In 2011, a 14-year-old student used his 41/2-inch folding knife to stab a classmate in the abdomen at Civitas Middle/High School. That knife would fall under the "other weapons" category this school year and possession of it would not warrant an automatic suspension.
Last year, to discourage zero-tolerance policies in Maryland school districts, the state board of education ordered systems to reduce suspensions for nonviolent behavior.
The move came after much-publicized examples of students being suspended for long periods of time, in some cases for seemingly minor offenses.
A Dorchester County girl was suspended for a year after a fight with her classmate resulted in a teacher being knocked down and trampled by a group of students.
And in Easton, two lacrosse players were suspended, and one was arrested, because their lacrosse bags contained a lighter and penknives used to fix their lacrosse sticks. The Talbot County school system suspended them because the items were considered weapons.
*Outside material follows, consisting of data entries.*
Definition updated (V : Z -> list byte) (u : Z * (list byte -> list byte)) : Z -> list byte :=
  fupd V u.1 (u.2 (V u.1)).

(** A block outside the log, and a change that keeps the size of the block. *)
Definition update_ok (start : Z) (u : Z * (list byte -> list byte)) : Prop :=
  0 <= u.1 < 2 ^ 31 /\ ~ (start <= u.1 < start + LOGSIZE) /\
  forall d, length d = Z.to_nat BSIZE -> length (u.2 d) = Z.to_nat BSIZE.

Lemma update_one V start o bs u s :
  bio i V [] bs [] s -> in_txn start o bs (s_log s) -> 1 <= o -> update_ok start u ->
  Z.of_nat (length bs) < LOGSIZE - 1 ->
  exists s', update u.1 u.2 s = Ok tt s' /\ bio i (updated V u) [] (absorb u.1 bs) [] s' /\
    in_txn start o (absorb u.1 bs) (s_log s') /\ same_but_log s s' /\
    s_disk s' = s_disk s /\ s_writes s' = s_writes s.
Proof.
  intros Hb Ht Ho (Hbn & Hout & Hf) Hlen. destruct u as [bn f]. cbn [fst snd] in *.
  destruct (bread_ok i V [] bs [] bn s) as (b & s1 & E1 & B1 & _ & _ & (S1 & D1 & W1) & _);
    [done|apply settled_nil|done|apply not_elem_of_nil|by intros ? []%not_elem_of_nil|
     right; simpl; unfold LOGSIZE, MAXOPBLOCKS, NBUF in *; lia|].
  assert (B2 := set_buf_data_ok i V _ bs [] b bn f s1 B1 (list_elem_of_here _ _) (not_elem_of_nil _)
    (Hf _ (ca_vlen _ _ _ _ _ _ _ _ (bio_cache _ _ _ _ _ _ B1) bn))).
  set (s2 := put_buf b _ s1) in *. assert (S2 : same s1 s2) by by split.
  destruct (log_write_ok _ [(b, bn)] start o bs b bn s2 B2) as (s3 & E3 & B3 & T3 & S3 & D3 & W3);
    [cbn [s2 s_log put_buf set_s_bc]; by rewrite (same_log s s1)|done|by left|done|done|].
  destruct (brelse_ok i _ _ _ [] b bn s3 B3 (list_elem_of_here _ _)) as (s4 & E4 & B4 & (S4 & D4 & W4) & _).
  { right. split; [apply elem_of_absorb; by left|apply not_elem_of_nil]. }
  rewrite unheld_hd in B4. exists s4. split_and!; [|exact B4|by rewrite (same_log s3 s4)| | |].
  - unfold update. unfold bind at 1. rewrite E1. unfold bind at 1.
    change (set_data b f s1) with (Ok tt s2 : outcome st unit). cbn iota. unfold bind. by rewrite E3.
  - eapply same_but_log_trans; [|by apply same_same_but_log]. eapply same_but_log_trans; [|exact S3].
    apply same_same_but_log. by eapply same_trans.
  - by rewrite D4, D3.
  - by rewrite W4, W3.
Qed.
In March, an Anne Arundel County elementary school student was suspended over the gun-shaped breakfast pastry. The county school board is expected to review the child's appeal of the suspension at a closed session Sept. 11.
Brice said that as officials clarify the revised code, they may also require different punishments for offenses, depending on the student's grade.
"We may not have gotten all of the language 100 percent accurate, but we want to make sure that the consequence is equitable to the offense," he said. "We do not believe in zero-tolerance, but we do believe in safe campuses."